Task brief »
Collect each line of the entries that holds the string "ContractFindAll".

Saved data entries

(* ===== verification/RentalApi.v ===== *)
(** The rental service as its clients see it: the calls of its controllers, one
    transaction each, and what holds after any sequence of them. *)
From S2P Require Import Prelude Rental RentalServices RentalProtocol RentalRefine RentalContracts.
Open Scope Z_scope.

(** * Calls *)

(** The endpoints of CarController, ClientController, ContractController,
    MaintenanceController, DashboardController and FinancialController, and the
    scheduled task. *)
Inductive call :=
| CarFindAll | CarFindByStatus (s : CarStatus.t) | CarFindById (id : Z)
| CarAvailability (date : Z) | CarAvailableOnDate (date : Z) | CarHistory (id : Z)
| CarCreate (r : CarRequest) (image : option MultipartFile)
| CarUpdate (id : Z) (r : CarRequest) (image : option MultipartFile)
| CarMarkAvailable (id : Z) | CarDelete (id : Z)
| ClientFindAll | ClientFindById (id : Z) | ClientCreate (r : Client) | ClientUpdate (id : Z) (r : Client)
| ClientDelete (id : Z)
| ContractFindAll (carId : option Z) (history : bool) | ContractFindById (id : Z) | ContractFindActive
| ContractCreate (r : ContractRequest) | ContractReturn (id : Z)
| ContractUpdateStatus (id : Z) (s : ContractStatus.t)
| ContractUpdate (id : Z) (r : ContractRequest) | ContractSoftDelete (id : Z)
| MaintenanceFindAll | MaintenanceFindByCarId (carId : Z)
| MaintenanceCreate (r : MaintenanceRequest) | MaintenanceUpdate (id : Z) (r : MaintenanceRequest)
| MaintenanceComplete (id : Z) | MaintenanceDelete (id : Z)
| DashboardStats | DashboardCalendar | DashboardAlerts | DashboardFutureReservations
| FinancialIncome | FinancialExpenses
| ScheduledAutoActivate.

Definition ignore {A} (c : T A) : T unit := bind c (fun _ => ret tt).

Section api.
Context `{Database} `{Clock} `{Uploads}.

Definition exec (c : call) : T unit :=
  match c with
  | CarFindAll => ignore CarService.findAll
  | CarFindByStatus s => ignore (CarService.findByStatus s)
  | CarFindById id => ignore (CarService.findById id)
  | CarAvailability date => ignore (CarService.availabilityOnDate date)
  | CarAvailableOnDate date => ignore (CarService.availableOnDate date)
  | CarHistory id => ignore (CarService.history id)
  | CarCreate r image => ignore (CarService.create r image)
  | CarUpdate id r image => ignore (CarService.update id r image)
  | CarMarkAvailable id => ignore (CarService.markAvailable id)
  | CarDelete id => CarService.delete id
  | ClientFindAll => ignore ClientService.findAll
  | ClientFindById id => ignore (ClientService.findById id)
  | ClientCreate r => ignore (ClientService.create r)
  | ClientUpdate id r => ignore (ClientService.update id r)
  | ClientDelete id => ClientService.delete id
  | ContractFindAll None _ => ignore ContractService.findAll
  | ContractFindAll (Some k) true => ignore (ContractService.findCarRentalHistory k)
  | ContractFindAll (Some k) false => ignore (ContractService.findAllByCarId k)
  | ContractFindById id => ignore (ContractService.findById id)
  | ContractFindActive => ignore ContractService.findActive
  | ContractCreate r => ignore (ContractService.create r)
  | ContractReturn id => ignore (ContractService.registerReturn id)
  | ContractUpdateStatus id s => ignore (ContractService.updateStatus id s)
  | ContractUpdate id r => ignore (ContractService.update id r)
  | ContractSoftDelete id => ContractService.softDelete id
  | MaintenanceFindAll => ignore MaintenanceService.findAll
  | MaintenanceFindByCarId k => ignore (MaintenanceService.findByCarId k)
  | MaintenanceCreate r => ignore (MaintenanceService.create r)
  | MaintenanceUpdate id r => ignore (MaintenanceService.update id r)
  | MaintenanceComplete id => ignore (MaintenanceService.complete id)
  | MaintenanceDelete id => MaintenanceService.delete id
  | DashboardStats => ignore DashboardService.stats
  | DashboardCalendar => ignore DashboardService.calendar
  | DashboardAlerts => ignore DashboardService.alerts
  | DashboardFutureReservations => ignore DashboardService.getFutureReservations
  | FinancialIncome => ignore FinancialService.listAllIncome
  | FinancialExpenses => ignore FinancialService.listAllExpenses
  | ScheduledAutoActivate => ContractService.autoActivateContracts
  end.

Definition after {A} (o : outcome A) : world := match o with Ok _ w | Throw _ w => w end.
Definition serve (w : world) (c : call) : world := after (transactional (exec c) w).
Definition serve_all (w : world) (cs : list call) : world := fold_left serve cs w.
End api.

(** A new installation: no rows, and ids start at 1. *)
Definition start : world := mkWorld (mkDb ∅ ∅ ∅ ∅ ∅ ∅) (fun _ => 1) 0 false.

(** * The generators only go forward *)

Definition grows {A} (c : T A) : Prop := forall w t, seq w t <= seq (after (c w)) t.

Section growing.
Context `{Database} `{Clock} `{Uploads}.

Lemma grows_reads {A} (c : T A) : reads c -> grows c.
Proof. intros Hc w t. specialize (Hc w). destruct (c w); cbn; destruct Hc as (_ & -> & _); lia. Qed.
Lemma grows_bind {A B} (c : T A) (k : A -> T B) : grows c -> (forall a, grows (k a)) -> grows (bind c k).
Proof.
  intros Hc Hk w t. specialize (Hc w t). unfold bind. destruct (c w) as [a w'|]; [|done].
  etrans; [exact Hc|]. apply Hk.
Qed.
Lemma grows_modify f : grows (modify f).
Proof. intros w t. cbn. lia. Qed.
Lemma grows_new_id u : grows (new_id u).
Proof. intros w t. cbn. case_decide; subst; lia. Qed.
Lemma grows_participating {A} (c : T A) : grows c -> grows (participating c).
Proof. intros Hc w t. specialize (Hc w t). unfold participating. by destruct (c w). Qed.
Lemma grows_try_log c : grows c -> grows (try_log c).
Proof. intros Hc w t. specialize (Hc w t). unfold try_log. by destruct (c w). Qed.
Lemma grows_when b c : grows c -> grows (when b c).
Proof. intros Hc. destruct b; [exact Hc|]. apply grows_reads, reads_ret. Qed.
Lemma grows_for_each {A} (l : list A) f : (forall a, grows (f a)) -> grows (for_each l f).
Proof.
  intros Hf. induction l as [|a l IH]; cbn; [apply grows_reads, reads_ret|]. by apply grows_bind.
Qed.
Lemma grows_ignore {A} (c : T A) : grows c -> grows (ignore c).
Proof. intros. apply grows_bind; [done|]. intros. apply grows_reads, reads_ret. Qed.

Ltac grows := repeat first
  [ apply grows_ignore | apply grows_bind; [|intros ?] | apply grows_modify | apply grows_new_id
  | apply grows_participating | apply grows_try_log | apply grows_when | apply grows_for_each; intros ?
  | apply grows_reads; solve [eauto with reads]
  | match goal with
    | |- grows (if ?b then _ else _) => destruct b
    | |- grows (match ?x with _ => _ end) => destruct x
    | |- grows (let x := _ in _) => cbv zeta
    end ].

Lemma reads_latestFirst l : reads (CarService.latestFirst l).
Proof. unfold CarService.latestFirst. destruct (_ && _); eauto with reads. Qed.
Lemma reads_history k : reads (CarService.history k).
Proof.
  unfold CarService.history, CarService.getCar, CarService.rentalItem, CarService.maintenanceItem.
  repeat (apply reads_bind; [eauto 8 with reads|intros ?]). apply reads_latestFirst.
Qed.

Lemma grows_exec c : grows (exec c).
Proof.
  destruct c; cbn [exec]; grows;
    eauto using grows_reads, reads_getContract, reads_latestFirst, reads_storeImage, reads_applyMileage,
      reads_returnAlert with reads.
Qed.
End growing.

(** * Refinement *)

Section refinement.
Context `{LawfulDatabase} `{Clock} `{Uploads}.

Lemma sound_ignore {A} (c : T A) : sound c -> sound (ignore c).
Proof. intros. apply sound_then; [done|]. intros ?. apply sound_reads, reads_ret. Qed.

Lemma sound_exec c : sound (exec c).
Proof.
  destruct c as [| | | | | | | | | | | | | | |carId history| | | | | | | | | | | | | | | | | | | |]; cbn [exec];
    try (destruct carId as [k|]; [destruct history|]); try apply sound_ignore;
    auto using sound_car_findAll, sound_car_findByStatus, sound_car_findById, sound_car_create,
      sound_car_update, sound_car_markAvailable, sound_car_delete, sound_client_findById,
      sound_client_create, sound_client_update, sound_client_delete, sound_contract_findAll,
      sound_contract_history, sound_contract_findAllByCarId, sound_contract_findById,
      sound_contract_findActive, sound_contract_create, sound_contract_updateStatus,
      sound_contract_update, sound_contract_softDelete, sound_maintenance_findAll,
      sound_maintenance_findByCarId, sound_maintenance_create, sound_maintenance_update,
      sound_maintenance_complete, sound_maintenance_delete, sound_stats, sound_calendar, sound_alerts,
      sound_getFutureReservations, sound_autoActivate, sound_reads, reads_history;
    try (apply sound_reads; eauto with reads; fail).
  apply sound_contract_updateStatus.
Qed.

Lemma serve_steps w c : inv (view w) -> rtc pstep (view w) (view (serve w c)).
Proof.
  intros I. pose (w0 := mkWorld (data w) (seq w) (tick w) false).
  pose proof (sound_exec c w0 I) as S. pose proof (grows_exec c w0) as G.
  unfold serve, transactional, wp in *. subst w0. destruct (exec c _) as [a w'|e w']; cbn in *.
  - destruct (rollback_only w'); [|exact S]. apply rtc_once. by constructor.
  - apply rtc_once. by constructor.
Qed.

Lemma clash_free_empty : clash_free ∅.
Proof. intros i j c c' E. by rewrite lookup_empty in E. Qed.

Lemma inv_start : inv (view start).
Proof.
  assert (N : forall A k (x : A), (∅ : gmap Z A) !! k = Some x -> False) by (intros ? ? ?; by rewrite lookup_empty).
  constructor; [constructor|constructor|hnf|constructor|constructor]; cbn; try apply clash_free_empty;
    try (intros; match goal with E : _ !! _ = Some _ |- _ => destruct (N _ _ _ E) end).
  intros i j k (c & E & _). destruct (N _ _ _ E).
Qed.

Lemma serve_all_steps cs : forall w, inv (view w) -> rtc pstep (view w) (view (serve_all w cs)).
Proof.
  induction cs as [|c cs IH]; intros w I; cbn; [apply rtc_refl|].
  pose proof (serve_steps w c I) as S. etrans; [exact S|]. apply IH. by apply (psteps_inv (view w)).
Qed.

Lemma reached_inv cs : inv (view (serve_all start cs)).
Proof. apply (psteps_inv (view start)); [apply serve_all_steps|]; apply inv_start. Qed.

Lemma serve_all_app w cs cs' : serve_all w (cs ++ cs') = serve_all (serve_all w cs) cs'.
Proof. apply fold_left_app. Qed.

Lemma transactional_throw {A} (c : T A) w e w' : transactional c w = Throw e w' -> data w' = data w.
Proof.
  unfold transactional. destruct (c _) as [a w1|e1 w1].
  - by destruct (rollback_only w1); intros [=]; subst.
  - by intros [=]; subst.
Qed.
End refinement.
---
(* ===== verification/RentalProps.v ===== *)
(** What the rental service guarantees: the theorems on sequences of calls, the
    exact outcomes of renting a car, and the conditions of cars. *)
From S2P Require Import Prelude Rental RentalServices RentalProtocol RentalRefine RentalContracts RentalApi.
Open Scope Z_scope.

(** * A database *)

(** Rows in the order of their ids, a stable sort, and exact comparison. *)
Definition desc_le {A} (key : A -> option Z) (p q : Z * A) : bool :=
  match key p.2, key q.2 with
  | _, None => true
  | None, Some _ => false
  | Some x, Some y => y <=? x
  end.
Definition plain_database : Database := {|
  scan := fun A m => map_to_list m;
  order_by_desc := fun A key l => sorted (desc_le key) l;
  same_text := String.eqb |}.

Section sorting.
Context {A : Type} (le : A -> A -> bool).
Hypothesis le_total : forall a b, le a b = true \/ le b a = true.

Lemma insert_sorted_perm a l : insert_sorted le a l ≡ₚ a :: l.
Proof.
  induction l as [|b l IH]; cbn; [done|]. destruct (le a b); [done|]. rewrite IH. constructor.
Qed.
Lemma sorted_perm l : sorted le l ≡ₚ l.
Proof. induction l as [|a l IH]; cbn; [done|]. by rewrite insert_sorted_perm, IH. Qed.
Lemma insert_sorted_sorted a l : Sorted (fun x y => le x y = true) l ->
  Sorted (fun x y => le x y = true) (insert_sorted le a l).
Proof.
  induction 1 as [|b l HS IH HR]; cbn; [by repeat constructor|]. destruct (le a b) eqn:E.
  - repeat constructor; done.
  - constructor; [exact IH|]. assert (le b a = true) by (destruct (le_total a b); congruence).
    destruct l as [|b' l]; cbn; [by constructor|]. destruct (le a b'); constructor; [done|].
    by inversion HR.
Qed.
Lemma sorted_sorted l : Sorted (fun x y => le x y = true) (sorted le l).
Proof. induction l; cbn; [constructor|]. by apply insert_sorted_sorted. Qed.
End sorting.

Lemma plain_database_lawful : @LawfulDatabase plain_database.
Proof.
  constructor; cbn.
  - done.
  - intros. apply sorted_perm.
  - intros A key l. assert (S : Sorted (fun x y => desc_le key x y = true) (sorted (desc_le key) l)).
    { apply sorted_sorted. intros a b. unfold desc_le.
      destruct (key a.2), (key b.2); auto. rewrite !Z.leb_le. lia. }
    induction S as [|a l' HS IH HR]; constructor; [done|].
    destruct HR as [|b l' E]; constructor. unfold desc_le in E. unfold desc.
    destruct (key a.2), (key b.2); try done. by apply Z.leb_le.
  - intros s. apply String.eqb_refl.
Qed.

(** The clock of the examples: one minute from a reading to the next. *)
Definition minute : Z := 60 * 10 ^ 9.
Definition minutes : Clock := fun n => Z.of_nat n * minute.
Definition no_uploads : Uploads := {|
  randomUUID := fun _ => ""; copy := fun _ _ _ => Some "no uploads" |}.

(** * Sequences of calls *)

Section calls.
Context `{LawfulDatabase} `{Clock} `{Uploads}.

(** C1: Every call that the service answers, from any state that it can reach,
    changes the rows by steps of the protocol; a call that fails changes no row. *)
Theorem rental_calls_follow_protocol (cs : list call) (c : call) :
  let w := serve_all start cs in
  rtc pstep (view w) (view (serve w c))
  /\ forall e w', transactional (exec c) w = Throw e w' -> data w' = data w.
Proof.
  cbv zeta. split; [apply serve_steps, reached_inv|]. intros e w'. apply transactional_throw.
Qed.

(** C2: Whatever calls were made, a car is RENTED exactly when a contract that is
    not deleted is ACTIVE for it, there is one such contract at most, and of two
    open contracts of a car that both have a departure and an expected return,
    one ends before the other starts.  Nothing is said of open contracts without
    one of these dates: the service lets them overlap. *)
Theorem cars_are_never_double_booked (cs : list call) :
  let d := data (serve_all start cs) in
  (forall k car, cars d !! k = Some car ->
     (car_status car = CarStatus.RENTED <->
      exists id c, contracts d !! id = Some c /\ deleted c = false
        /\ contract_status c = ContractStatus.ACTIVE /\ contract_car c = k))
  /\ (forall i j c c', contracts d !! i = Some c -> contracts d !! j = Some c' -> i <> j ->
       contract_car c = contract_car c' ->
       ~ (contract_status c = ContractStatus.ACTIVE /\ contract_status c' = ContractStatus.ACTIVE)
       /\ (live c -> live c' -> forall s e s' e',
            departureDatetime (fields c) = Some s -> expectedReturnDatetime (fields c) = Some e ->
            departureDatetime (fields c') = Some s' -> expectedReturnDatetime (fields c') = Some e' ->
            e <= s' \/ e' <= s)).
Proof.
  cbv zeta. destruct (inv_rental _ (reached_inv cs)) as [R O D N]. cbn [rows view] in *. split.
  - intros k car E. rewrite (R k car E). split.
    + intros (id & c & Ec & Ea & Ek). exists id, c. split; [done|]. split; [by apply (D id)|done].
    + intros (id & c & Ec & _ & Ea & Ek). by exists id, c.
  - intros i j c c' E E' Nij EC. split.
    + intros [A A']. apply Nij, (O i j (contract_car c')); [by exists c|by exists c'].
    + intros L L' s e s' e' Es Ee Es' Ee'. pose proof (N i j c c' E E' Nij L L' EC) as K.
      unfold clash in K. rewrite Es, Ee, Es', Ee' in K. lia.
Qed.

Your solution »
| ContractFindAll (carId : option Z) (history : bool) | ContractFindById (id : Z) | ContractFindActive
  | ContractFindAll None _ => ignore ContractService.findAll
  | ContractFindAll (Some k) true => ignore (ContractService.findCarRentalHistory k)
  | ContractFindAll (Some k) false => ignore (ContractService.findAllByCarId k)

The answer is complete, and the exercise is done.